REQUIRED ACTION → Scan the records below for the line with "f_equal. lia." and the line with "let capped := if". Repeat those two lines and every line between them exactly, and nothing else.
Segment Start: EXERCISE INPUT
(* ===== verification/CacheOptions.v ===== *)
(** * CacheOptions: the cache's policy numbers and their normal form

    libs/usd-asset-cache: include/usdAssetCache/CacheOptions.h and
    src/CacheOptions.cpp. *)

From S2P Require Import Prelude.

Definition kMinBlockSize : Z := 4096.
Definition kMaxBlockSize : Z := 64 * 1024 * 1024.
Definition kDefaultBlockSize : Z := 64 * 1024.
Definition kDefaultBudgetBytes : Z := 128 * 1024 * 1024.
Definition kDefaultCoalesceGapBlocks : Z := 1.
Definition kDefaultMaxRequestBytes : Z := 8 * 1024 * 1024.
Definition kDefaultBypassThresholdBytes : Z := 1 * 1024 * 1024.

Record CacheOptions : Type := mkCacheOptions {
  co_blockSize : Z;
  co_budgetBytes : Z;
  co_coalesceGapBlocks : Z;
  co_maxRequestBytes : Z;
  co_bypassThresholdBytes : Z }.

#[export] Instance CacheOptions_eq_dec : EqDecision CacheOptions.
Proof. solve_decision. Defined.

Definition CacheOptions_default : CacheOptions :=
  mkCacheOptions kDefaultBlockSize kDefaultBudgetBytes kDefaultCoalesceGapBlocks
    kDefaultMaxRequestBytes kDefaultBypassThresholdBytes.

(** [while ((power << 1) <= value) power <<= 1]. *)
Fixpoint double_while (fuel : nat) (power value : Z) : Z :=
  match fuel with
  | O => power
  | S f => if u64 (Z.shiftl power 1) <=? value
           then double_while f (u64 (Z.shiftl power 1)) value else power
  end.

(** From [kMinBlockSize] to below [kMaxBlockSize] there are 14 doublings. *)
Definition RoundDownToPowerOfTwo (value : Z) : Z :=
  if value <? kMinBlockSize then kMinBlockSize
  else if value >=? kMaxBlockSize then kMaxBlockSize
  else double_while 14 kMinBlockSize value.

Definition Normalized (o : CacheOptions) : CacheOptions :=
  let blockSize := RoundDownToPowerOfTwo
    (if co_blockSize o =? 0 then kDefaultBlockSize else co_blockSize o) in
  let maxRequestBytes := Z.max (co_maxRequestBytes o) blockSize in
  let budgetBytes := Z.max (co_budgetBytes o) blockSize in
  let bypassThresholdBytes := Z.max (co_bypassThresholdBytes o) blockSize in
  let blocksPerRequest := maxRequestBytes / blockSize in
  let gapCeiling := if blocksPerRequest >=? 2 then blocksPerRequest - 2 else 0 in
  let coalesceGapBlocks :=
    if co_coalesceGapBlocks o >? gapCeiling
    then u32 (Z.min gapCeiling 0xFFFFFFFF) else co_coalesceGapBlocks o in
  mkCacheOptions blockSize budgetBytes coalesceGapBlocks maxRequestBytes bypassThresholdBytes.

Definition IsNormalized (o : CacheOptions) : bool :=
  let n := Normalized o in
  (co_blockSize n =? co_blockSize o) && (co_budgetBytes n =? co_budgetBytes o) &&
  (co_coalesceGapBlocks n =? co_coalesceGapBlocks o) &&
  (co_maxRequestBytes n =? co_maxRequestBytes o) &&
  (co_bypassThresholdBytes n =? co_bypassThresholdBytes o).

(** ** What normal options guarantee *)

(** The fields hold values of their C++ types. *)
Record options_typed (o : CacheOptions) : Prop := {
  ot_block : is_u64 (co_blockSize o);
  ot_budget : is_u64 (co_budgetBytes o);
  ot_gap : is_u32 (co_coalesceGapBlocks o);
  ot_request : is_u64 (co_maxRequestBytes o);
  ot_bypass : is_u64 (co_bypassThresholdBytes o) }.

Record normal_options (o : CacheOptions) : Prop := {
  no_power : exists k, 12 <= k <= 26 /\ co_blockSize o = 2 ^ k;
  no_budget : co_blockSize o <= co_budgetBytes o;
  no_request : co_blockSize o <= co_maxRequestBytes o;
  no_bypass : co_blockSize o <= co_bypassThresholdBytes o;
  no_gap : 0 < co_coalesceGapBlocks o ->
    (co_coalesceGapBlocks o + 2) * co_blockSize o <= co_maxRequestBytes o }.

(** The doubling loop stops at the power of two below [value]. *)
Lemma double_while_spec fuel k value :
  0 <= k -> k + Z.of_nat fuel <= 62 -> 2 ^ k <= value < 2 ^ (k + Z.of_nat fuel + 1) ->
  exists j, k <= j <= k + Z.of_nat fuel /\ double_while fuel (2 ^ k) value = 2 ^ j /\
            2 ^ j <= value < 2 ^ (j + 1).
Proof.
  revert k. induction fuel as [|f IH]; intros k Hk Hf Hv; cbn [double_while].
  { exists k. replace (k + Z.of_nat 0 + 1) with (k + 1) in Hv by lia. ands. }
  assert (u64 (Z.shiftl (2 ^ k) 1) = 2 ^ (k + 1)) as ->.
  { rewrite Z.shiftl_mul_pow2, <-Z.pow_add_r by lia. apply u64_small. unfold is_u64.
    split; [lia|]. apply Z.pow_lt_mono_r; lia. }
  destruct (Z.leb_spec (2 ^ (k + 1)) value) as [H|H].
  - destruct (IH (k + 1)) as (j & Hj & E & Hb); [lia|lia| |].
    { replace (k + 1 + Z.of_nat f + 1) with (k + Z.of_nat (S f) + 1) by lia. lia. }
    exists j. ands.
  - exists k. ands.
Qed.

Lemma RoundDown_spec value :
  exists k, 12 <= k <= 26 /\ RoundDownToPowerOfTwo value = 2 ^ k /\
    (kMinBlockSize <= value -> 2 ^ k <= value) /\
    (kMinBlockSize <= value < kMaxBlockSize -> value < 2 ^ (k + 1)).
Proof.
  unfold RoundDownToPowerOfTwo, kMinBlockSize, kMaxBlockSize.
  destruct (Z.ltb_spec value 4096); [exists 12; ands|].
  destruct (Z.geb_spec value (64 * 1024 * 1024)); [exists 26; ands|].
  destruct (double_while_spec 14 12 value) as (j & Hj & E & Hb); [lia..|].
  exists j. change 4096 with (2 ^ 12). ands.
Qed.

Lemma RoundDown_fixed k : 12 <= k <= 26 -> RoundDownToPowerOfTwo (2 ^ k) = 2 ^ k.
Proof.
  intros Hk. destruct (decide (k = 26)) as [->|]; [done|].
  destruct (RoundDown_spec (2 ^ k)) as (j & Hj & -> & H1 & H2).
  unfold kMinBlockSize, kMaxBlockSize in *.
  assert (2 ^ 12 <= 2 ^ k < 2 ^ 26)
    by (split; [apply Z.pow_le_mono_r|apply Z.pow_lt_mono_r]; lia).
  assert (j <= k) by (apply (Z.pow_le_mono_r_iff 2); lia).
  assert (k < j + 1) by (apply (Z.pow_lt_mono_r_iff 2); lia).
  f_equal. lia.
Qed.

(** The gap cap: [G + 2] blocks fit the request ceiling. *)
Lemma gap_cap gap bs maxr :
  0 < bs -> bs <= maxr -> 0 <= gap < 2 ^ 32 ->
  let ceiling := if maxr / bs >=? 2 then maxr / bs - 2 else 0 in
  let capped := if gap >? ceiling then u32 (Z.min ceiling 0xFFFFFFFF) else gap in
  0 <= capped < 2 ^ 32 /\ capped <= ceiling /\ (gap <= ceiling -> capped = gap) /\
  (0 < capped -> (capped + 2) * bs <= maxr).
Proof.
  intros Hb Hm Hg ceiling capped.
  assert (1 <= maxr / bs) by (apply Z.div_le_lower_bound; lia).
  assert (bs * (maxr / bs) <= maxr) by (apply Z.mul_div_le; lia).
  assert (0 <= ceiling /\ (0 < ceiling -> ceiling = maxr / bs - 2)) as [Hc0 Hc].
  { unfold ceiling. destruct (Z.geb_spec (maxr / bs) 2); lia. }
  assert (0 <= capped < 2 ^ 32 /\ capped <= ceiling /\ (gap <= ceiling -> capped = gap))
    as (H1 & H2 & H3).
  { unfold capped. destruct (Z.gtb_spec gap ceiling); [|lia].
    rewrite u32_small by (unfold is_u32; lia). lia. }
  ands. nia.
Qed.

Lemma Normalized_normal o : options_typed o -> normal_options (Normalized o).
Proof.
  intros [_ _ Hg _ _]. unfold Normalized.
  destruct (RoundDown_spec (if co_blockSize o =? 0 then kDefaultBlockSize else co_blockSize o))
    as (k & Hk & E & _). rewrite E.
  assert (2 ^ 12 <= 2 ^ k) by (apply Z.pow_le_mono_r; lia).
  destruct (gap_cap (co_coalesceGapBlocks o) (2 ^ k) (Z.max (co_maxRequestBytes o) (2 ^ k)))
    as (_ & _ & _ & Hcap); [lia|lia|done|].
  split; simpl; [by exists k|lia|lia|lia|done].
Qed.

Lemma Normalized_typed o : options_typed o -> options_typed (Normalized o).
Proof.
  intros [? ? Hg ? ?]. unfold Normalized.
  destruct (RoundDown_spec (if co_blockSize o =? 0 then kDefaultBlockSize else co_blockSize o))
    as (k & Hk & E & _). rewrite E.
  assert (2 ^ 12 <= 2 ^ k <= 2 ^ 26) by (split; apply Z.pow_le_mono_r; lia).
  destruct (gap_cap (co_coalesceGapBlocks o) (2 ^ k) (Z.max (co_maxRequestBytes o) (2 ^ k)))
    as (Hcap & _); [lia|lia|done|].
  unfold is_u64 in *. split; simpl; unfold is_u64; [lia|lia|done|lia|lia].
Qed.

Lemma Normalized_id o : options_typed o -> normal_options o -> Normalized o = o.
Proof.
  intros Ht [(k & Hk & E) Hb Hr Hy Hg]. unfold Normalized.
  assert (2 ^ 12 <= 2 ^ k) by (apply Z.pow_le_mono_r; lia).
  destruct (Z.eqb_spec (co_blockSize o) 0); [lia|].
  rewrite E, RoundDown_fixed by done. rewrite E in *.
  rewrite !Z.max_l by lia. destruct (gap_cap (co_coalesceGapBlocks o) (2 ^ k) (co_maxRequestBytes o))
    as (_ & _ & Hcap & _); [lia|lia|apply Ht|].
  rewrite Hcap; [destruct o; simpl in *; by subst|].
  destruct Ht as [_ _ [Ht _] _ _]. destruct (decide (co_coalesceGapBlocks o = 0)) as [->|];
    [destruct (_ >=? _) eqn:?; lia|].
  assert (co_coalesceGapBlocks o + 2 <= co_maxRequestBytes o / 2 ^ k)
    by (apply Z.div_le_lower_bound; lia).
  destruct (Z.geb_spec (co_maxRequestBytes o / 2 ^ k) 2); lia.
Qed.

Lemma IsNormalized_eq o : IsNormalized o = true <-> Normalized o = o.
Proof.
  unfold IsNormalized. rewrite !andb_true_iff, !Z.eqb_eq.
  destruct (Normalized o), o; simpl. naive_solver.
Qed.

(** Normalizing options yields what the cache relies on (a power-of-two block
    size between its limits, budgets and thresholds of at least a block, a gap a
    request can hold), normalizing again changes nothing, and the options
    reported as normal are exactly those. *)
Theorem Normalized_spec o :
  options_typed o ->
  normal_options (Normalized o) /\ IsNormalized (Normalized o) = true /\
  (normal_options o <-> IsNormalized o = true).
Proof.
  intros Ht. pose proof (Normalized_normal o Ht) as Hn.
  pose proof (Normalized_typed o Ht) as Ht'. split; [done|].
  rewrite !IsNormalized_eq. split; [by apply Normalized_id|].
  split; [by apply Normalized_id|]. by intros <-.
Qed.
(* ===== verification/CacheKey.v ===== *)
(** * CacheKey: what a cached block is stored under

    libs/usd-asset-cache: include/usdAssetCache/CacheKey.h and
    src/CacheKey.cpp.  The hash functions are the keys of [std::unordered_map]
    buckets and nothing else, so [std::hash] stays a parameter of them. *)

From S2P Require Import Prelude Validator.

Record AssetIdentity : Type := mkAssetIdentity {
  ai_resolvedIdentifier : str;
  ai_validator : str;
  ai_blockSize : Z }.

#[export] Instance AssetIdentity_eq_dec : EqDecision AssetIdentity.
Proof. solve_decision. Defined.

#[export] Instance AssetIdentity_countable : Countable AssetIdentity.
Proof.
  refine (inj_countable' (fun i => (ai_resolvedIdentifier i, ai_validator i, ai_blockSize i))
            (fun '(r, v, b) => mkAssetIdentity r v b) _). by intros [].
Defined.

(** [operator==], in the source's order of comparison. *)
Definition AssetIdentity_eqb (lhs rhs : AssetIdentity) : bool :=
  (ai_blockSize lhs =? ai_blockSize rhs) &&
  str_eqb (ai_resolvedIdentifier lhs) (ai_resolvedIdentifier rhs) &&
  str_eqb (ai_validator lhs) (ai_validator rhs).

Record CacheKey : Type := mkCacheKey {
  ck_identity : AssetIdentity;
  ck_blockIndex : Z }.

Definition CacheKey_eqb (lhs rhs : CacheKey) : bool :=
  (ck_blockIndex lhs =? ck_blockIndex rhs) &&
  AssetIdentity_eqb (ck_identity lhs) (ck_identity rhs).

Definition HashCombine (seed value : Z) : Z :=
  Z.lxor seed
    (u64 (value + 0x9E3779B97F4A7C15 + u64 (Z.shiftl seed 6) + Z.shiftr seed 2)).

Section hash.
Context (hash_string : str -> Z) (hash_u64 : Z -> Z).

Definition HashAssetIdentity (identity : AssetIdentity) : Z :=
  let seed := hash_string (ai_resolvedIdentifier identity) in
  let seed := HashCombine seed (hash_string (ai_validator identity)) in
  HashCombine seed (hash_u64 (ai_blockSize identity)).

Definition HashCacheKey (key : CacheKey) : Z :=
  HashCombine (HashAssetIdentity (ck_identity key)) (hash_u64 (ck_blockIndex key)).
End hash.

Definition IsShareable (v : Validator) : bool :=
  IsUsable v && bool_decide (v_strength v = Strong).

(** ** Lemmas *)

Lemma AssetIdentity_eqb_eq a b : AssetIdentity_eqb a b = true <-> a = b.
Proof.
  unfold AssetIdentity_eqb. rewrite !andb_true_iff, Z.eqb_eq, !str_eqb_eq.
  destruct a, b; simpl. naive_solver.
Qed.

Lemma CacheKey_eqb_eq a b : CacheKey_eqb a b = true <-> a = b.
Proof.
  unfold CacheKey_eqb. rewrite andb_true_iff, Z.eqb_eq, AssetIdentity_eqb_eq.
  destruct a, b; simpl. naive_solver.
Qed.

(** What may be shared is exactly what is stable. *)
Lemma IsShareable_Stable v : IsShareable v = true <-> ClassifyStability v = Stable.
Proof.
  rewrite ClassifyStability_Stable. unfold IsShareable, IsUsable.
  rewrite andb_true_iff, negb_true_iff, bool_decide_eq_false, bool_decide_eq_true. done.
Qed.
Definition publish_rel (v : abstract) (k : ShardKey) (d : bytes) (evicted : Z) (v' : abstract) : Prop :=
  match v k with
  | Some None =>
      v' k = Some (Some d) /\
      exists victims, NoDup victims /\ evicted = zlen victims /\ k ∉ victims /\
        forall k', k' <> k ->
          if decide (k' ∈ victims) then (exists d', v k' = Some (Some d')) /\ v' k' = None
          else v' k' = v k'
  | _ => evicted = 0 /\ forall k', v' k' = v k'
  end.

Definition abandon_rel (v : abstract) (k : ShardKey) (v' : abstract) : Prop :=
  forall k', v' k' = if decide (k' = k /\ v k = Some None) then None else v k'.

(** A binding this store made. *)
Definition binding_wf (st : Store) (b : Binding) : Prop := b_identityId b < s_nextIdentityId st.

Lemma Acquire_spec b i st :
  store_wf st -> binding_wf st b ->
  let '(r, st') := Acquire b i st in
  store_wf st' /\ same_frame st st' /\ acquire_rel (visible st) (key_of b i) r (visible st').
Proof.
  intros Hw Hb. unfold Acquire. set (k := key_of b i). destruct (ShardFor_some st k Hw) as [sh Hsh].
  rewrite Hsh. pose proof (sw_shards _ Hw _ _ Hsh) as Hat. pose proof Hat as [Hswf Hkeys].
  unfold acquire_rel, visible. rewrite (set_shard_same st _ sh k) by done.
  unfold shard_acquire. destruct (sh_entries sh !! k) as [e|] eqn:E; simpl.
  - pose proof (lw_entry _ (proj1 Hswf) _ _ E) as He. destruct (en_pending e) eqn:Ep.
    + apply entry_wf_pending in He as ->; [|done]. simpl.
      split; [apply set_shard_wf with sh; try done; by apply u64_keep|]. split; [done|].
      split; [done|]. intros k'. by rewrite (visible_same_entries _ _ sh).
    + apply entry_wf_published in He as (d & -> & _); [|done]. simpl.
      split.
      { apply set_shard_wf with sh; try done; [by apply shard_at_touch|]. by apply u64_keep. }
      split; [done|]. split; [done|]. intros k'. by rewrite (visible_same_entries _ _ sh).
  - split.
    { apply set_shard_wf with sh; try done; [|by apply u64_keep]. split.
      - pose proof (shard_acquire_wf _ k sh Hswf) as H. unfold shard_acquire in H. by rewrite E in H.
      - simpl. intros k' e' [[<- <-]|[_ Hk']]%lookup_insert_Some; [by split|eauto]. }
    split; [done|]. split; [done|]. intros k'. rewrite (lookup_set_shard _ _ sh) by done. simpl.
    destruct (decide (k' = k)) as [->|Hne].
    + by rewrite decide_True, lookup_insert_eq.
    + rewrite lookup_insert_ne by done. case_decide as Hs; [|done].
      by rewrite (set_shard_same st (ShardFor st k) sh k') by congruence.
Qed.

Lemma Await_spec b i st :
  store_wf st ->
  let '(r, st') := Await b i st in
  store_wf st' /\ same_frame st st' /\ await_rel (visible st) (key_of b i) r (visible st').
Proof.
  intros Hw. unfold Await. set (k := key_of b i). destruct (ShardFor_some st k Hw) as [sh Hsh].
  rewrite Hsh. pose proof (sw_shards _ Hw _ _ Hsh) as Hat. pose proof Hat as [Hswf Hkeys].
  unfold await_rel, visible. rewrite (set_shard_same st _ sh k) by done.
  unfold shard_await. destruct (sh_entries sh !! k) as [e|] eqn:E; simpl.
  - pose proof (lw_entry _ (proj1 Hswf) _ _ E) as He. destruct (en_pending e) eqn:Ep.
    + apply entry_wf_pending in He as ->; [|done]. simpl.
      split; [apply set_shard_wf with sh; try done; by apply u64_keep|]. split; [done|].
      split; [done|]. intros k'. by rewrite (visible_same_entries _ _ sh).
    + apply entry_wf_published in He as (d & -> & _); [|done]. simpl.
      split.
      { apply set_shard_wf with sh; try done; [by apply shard_at_touch|]. by apply u64_keep. }
      split; [done|]. split; [done|]. intros k'. by rewrite (visible_same_entries _ _ sh).
  - split; [apply set_shard_wf with sh; try done; by apply u64_keep|]. split; [done|].
    split; [done|]. intros k'. by rewrite (visible_same_entries _ _ sh).
Qed.

Lemma Abandon_spec b i st :
  store_wf st ->
  store_wf (Abandon b i st) /\ same_frame st (Abandon b i st) /\
  abandon_rel (visible st) (key_of b i) (visible (Abandon b i st)).
Proof.
  intros Hw. unfold Abandon. set (k := key_of b i). destruct (ShardFor_some st k Hw) as [sh Hsh].
  rewrite Hsh. pose proof (sw_shards _ Hw _ _ Hsh) as Hat. pose proof Hat as [Hswf Hkeys].
  assert (sh_residentBytes (shard_abandon k sh) = sh_residentBytes sh) as Er.
  { unfold shard_abandon. destruct (_ !! k) as [e|]; [|done]. by destruct (en_pending e). }
  split.
  { apply set_shard_wf with sh; try done; [|rewrite Er; by apply u64_keep].
    split; [by apply shard_abandon_wf|]. intros k' e' Hk'. apply (Hkeys k' e'). revert Hk'.
    unfold shard_abandon. destruct (sh_entries sh !! k) as [e|]; [|done].
    destruct (en_pending e); [|done]. simpl. by intros [_ ?]%lookup_delete_Some. }
  split; [done|]. unfold abandon_rel, visible. intros k'.
  rewrite (lookup_set_shard _ _ sh), (set_shard_same st _ sh k) by done.
  destruct (decide (k' = k)) as [->|Hne].
  - rewrite (decide_True (P := ShardFor st k = _)) by done. unfold shard_abandon.
    destruct (sh_entries sh !! k) as [e|] eqn:E.
    2:{ rewrite E. case_decide; [done|]. by rewrite (set_shard_same st (ShardFor st k) sh k), E. }
    pose proof (lw_entry _ (proj1 Hswf) _ _ E) as [->|(d & -> & _)]; simpl.
    + rewrite lookup_delete_eq, decide_True by done. done.
    + rewrite E, decide_False by naive_solver. simpl. by rewrite (set_shard_same st (ShardFor st k) sh k), E.
  - rewrite (decide_False (P := k' = k /\ _)) by naive_solver. case_decide as Hs; [|done].
    rewrite (set_shard_same st (ShardFor st k) sh k') by congruence. unfold shard_abandon.
    destruct (sh_entries sh !! k) as [e|]; [|done].
    destruct (en_pending e); simpl; by rewrite ?lookup_delete_ne.
Qed.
Segment End: EXERCISE INPUT
SOLUTION TO THIS TASK →
  f_equal. lia.
Qed.

(** The gap cap: [G + 2] blocks fit the request ceiling. *)
Lemma gap_cap gap bs maxr :
  0 < bs -> bs <= maxr -> 0 <= gap < 2 ^ 32 ->
  let ceiling := if maxr / bs >=? 2 then maxr / bs - 2 else 0 in
  let capped := if gap >? ceiling then u32 (Z.min ceiling 0xFFFFFFFF) else gap in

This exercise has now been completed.